Records for this exercise section start

(** [run_calls] as calls on the whole store. *)
Lemma run_calls_control `{Pepper} `{CaseTables} calls d n : rtc control_step d (run_calls calls (d, n)).1.
Proof.
  revert d n. induction calls as [|c calls IH]; intros d n; simpl; [reflexivity|].
  destruct (run_call c demo_oracle (d, n)) as [r [d' n']] eqn:E. simpl.
  eapply rtc_l; [by eapply step_queue|]. apply IH.
Qed.

Lemma feed_is_gapless_witness :
  fd_seq (feed demo_state) = 5 /\
  wp demo_oracle (ChangesAfter 2) (fun changes _ => map cc_Sequence changes = [3; 4; 5]) (fun _ _ => True) demo_state.
Proof.
  assert (E : fd_seq (feed demo_state) = 5) by (vm_compute; reflexivity). split; [exact E|].
  eapply wp_mono; [apply (feed_is_gapless demo_oracle demo_db demo_state 2)| |done].
  - split; reflexivity.
  - apply run_calls_control.
  - rewrite E. unfold oldest_retained. lia.
  - intros changes d2 [_ H]. rewrite E in H. exact H.
Defined.

(** ** No silent change *)

(** No silent change.  If the revision is the same before and after any
    calls on the store, then no user, project, member, token, enrollment code,
    trust, audit event, image event, job, build or queue row changed, and the
    feed retains the same changes; and a change once recorded is never
    rewritten. *)
Lemma unmoved_revision_means_unchanged `{Pepper} `{CaseTables} d d' :
  rtc control_step d d' ->
  fd_seq (feed d) <= fd_seq (feed d') /\
  (forall c, c ∈ fd_rows (feed d') -> cc_Sequence c <= fd_seq (feed d) -> c ∈ fd_rows (feed d)) /\
  (fd_seq (feed d') = fd_seq (feed d) -> visible (tabs d') = visible (tabs d)).
Proof.
  intros Hs. destruct (control_steps_feed d d' Hs) as (_ & [H1 H2] & H3). split; [done|]. split; [done|].
  intros E. by apply H3.
Qed.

Records for this exercise section end

Among the lines above, please find those with "reflexivity" and copy them.

▶ [Written answer]:
  revert d n. induction calls as [|c calls IH]; intros d n; simpl; [reflexivity|].
  assert (E : fd_seq (feed demo_state) = 5) by (vm_compute; reflexivity). split; [exact E|].
  - split; reflexivity.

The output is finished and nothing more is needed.